**WORK REQUIRED**:
Of all the entries below, retype only the lines from the one with "Conventions of the embedding." through the one with "(it memoizes the", exactly as they appear.

**STORED DATA**:

(** C2.  Let the locator parse, and let the four attempts that the budget
    allows on the primary URL all meet network failures.  Then the first
    download raises, and what the Orchestrator makes of it is one more
    download, of the URL [https://github.com/<owner>/<repo>/archive/<branch>.zip]
    built from the same coordinates, with the same timeout, retries and
    backoff.  If its four attempts meet network failures as well, the run
    returns [False]: the requests were four to each URL, each with a
    timeout of 30 seconds and with waits of 1.5, 2.25 and 3.375 seconds
    between them, and the file system is as it was. *)
Theorem fallback_once_then_failure url output_dir w c :
  let first :=
    ("https://codeload.github.com/" ++ owner c ++ "/" ++ repo c
     ++ "/zip/refs/heads/" ++ branch c)%string in
  let second :=
    ("https://github.com/" ++ owner c ++ "/" ++ repo c ++ "/archive/"
     ++ branch c ++ ".zip")%string in
  parse_github_folder_url url = Ok c ->
  (forall k, (k < 4)%nat -> network_failure (attempt w first k)) ->
  (exists w1 e1 w2,
      fetched w w1 []
      /\ download_with_progress first
           default_timeout default_retries default_backoff w1
         = (Raise e1, w2)
      /\ fetch_archive c w1
         = download_with_progress second
             default_timeout default_retries default_backoff
             (add_event w2 (Printed MsgAlternative)))
  /\ ((forall k, (k < 4)%nat -> network_failure (attempt w second (4 + k))) ->
      exists w',
        download_github_folder url output_dir w = (Ok false, w')
        /\ w_root w' = w_root w
        /\ activity w'
           = (activity w
              ++ [Requested first 30; Slept (3 # 2);
                  Requested first 30; Slept (9 # 4);
                  Requested first 30; Slept (27 # 8);
                  Requested first 30]
              ++ [Requested second 30; Slept (3 # 2);
                  Requested second 30; Slept (9 # 4);
                  Requested second 30; Slept (27 # 8);
                  Requested second 30])%list).
Proof.
  intros first second Hparse Hprimary.
  assert (Hfirst : primary_url c = first) by reflexivity.
  assert (Hsecond : secondary_url c = second) by reflexivity.
  destruct (orchestrator_start url output_dir w c Hparse)
    as (w1 & Hw1 & Hatt1 & Hreport).
  destruct (Hprimary 3%nat ltac:(lia)) as (e1 & He1 & Hnet1).
  destruct (download_exhausts first default_timeout default_retries
              default_backoff w1 3 e1 default_budget default_waits_plain)
    as (w2 & Hrun1 & Hf1); auto.
  { intros k Hk. rewrite Hatt1. apply Hprimary. lia. }
  { now rewrite Hatt1. }
  assert (Hfallback :
            fetch_archive c w1
            = download_with_progress second
                default_timeout default_retries default_backoff
                (add_event w2 (Printed MsgAlternative))).
  { unfold fetch_archive. rewrite try_except_run, Hfirst, Hrun1.
    now rewrite (network_error_is_Exception e1 Hnet1), Hsecond. }
  split.
  - exists w1, e1, w2.
    split; [exact Hw1 | split; [exact Hrun1 | exact Hfallback]].
  - intros Hsecondary.
    set (w3 := add_event w2 (Printed MsgAlternative)) in *.
    assert (Hf3 : fetched w w3
                    ((failed_attempts first
                        default_timeout default_backoff 0 3
                      ++ [Requested first default_timeout]))).
    { rewrite <- (app_nil_r (_ ++ [_])).
      apply (fetched_trans _ w2); [|apply fetched_printed].
      exact (fetched_trans _ _ _ [] _ Hw1 Hf1). }
    assert (Hatt3 : forall k, attempt w3 second k = attempt w second (4 + k)).
    { intros k. exact (attempt_fetched _ _ _ _ k Hf3). }
    destruct (Hsecondary 3%nat ltac:(lia)) as (e2 & He2 & Hnet2).
    destruct (download_exhausts second default_timeout
                default_retries default_backoff w3 3 e2 default_budget
                default_waits_plain)
      as (w4 & Hrun2 & Hf4); auto.
    { intros k Hk. rewrite Hatt3. apply Hsecondary. lia. }
    { now rewrite Hatt3. }
    rewrite Hrun2 in Hfallback.
    exists (add_event w4 (Printed (MsgError e2))). split; [|split].
    + exact (Hreport e2 w4 Hfallback (network_error_is_Exception e2 Hnet2)).
    + destruct Hf3 as (_ & Hr3 & _). destruct Hf4 as (_ & Hr4 & _).
      cbn [w_root add_event]. congruence.
    + pose proof (fetched_trans _ _ _ _ _ Hf3 Hf4) as (Hact & _).
      rewrite activity_add_event. cbn [is_activity].
      rewrite app_nil_r, Hact, !default_attempts. reflexivity.
Qed.
(** * PynamoDB, [pynamodb/connection/base.py]: the lowest level connection

    A shallow embedding of [MetaTable] and [Connection] and the properties
    of the request bodies they build.

    Conventions of the embedding.
    - A Python value that the code only passes through (key values, limits,
      attribute values) is a [value]; a Python [dict] built by the code is a
      [gmap string value], so that two dicts with the same entries are equal;
      a [dict] the code iterates over with [.items()] is the list of its
      items in iteration order.
    - A Python exception is a constructor of [exn] that carries the format
      string of the message and the arguments given to [format].
    - A method of [MetaTable] is a computation over the [MetaTable] object
      (it memoizes the key names in the object); a method of [Connection] is
      a computation over the connection: the table cache [_tables] and the
      list of the calls that went to the transport.
    - Characters are bytes: [upper] acts on the letters a-z only. *)

From Stdlib Require Import ZArith String Ascii List Bool Lia Sorted.
From stdpp Require Import gmap strings list fin_maps.

Set Warnings "-register-all".
Local Open Scope string_scope.
Local Open Scope Z_scope.

(** ** Python values *)

Inductive value : Type :=
| VNone
| VBool (b : bool)
| VInt (z : Z)
| VStr (s : string)
| VList (l : list value)
| VDict (d : gmap string value).

(** A dict as the code builds it. *)
Abbreviation dict := (gmap string value).

(** [if x:] *)
Definition truthy (v : value) : bool :=
  match v with
  | VNone => false
  | VBool b => b
  | VInt z => negb (z =? 0)
  | VStr s => negb (String.eqb s "")
  | VList l => match l with [] => false | _ => true end
  | VDict d => negb (bool_decide (d = ∅))
  end.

**EXPECTED OUTPUT**:
    Conventions of the embedding.
    - A Python value that the code only passes through (key values, limits,
      attribute values) is a [value]; a Python [dict] built by the code is a
      [gmap string value], so that two dicts with the same entries are equal;
      a [dict] the code iterates over with [.items()] is the list of its
      items in iteration order.
    - A Python exception is a constructor of [exn] that carries the format
      string of the message and the arguments given to [format].
    - A method of [MetaTable] is a computation over the [MetaTable] object
      (it memoizes the key names in the object); a method of [Connection] is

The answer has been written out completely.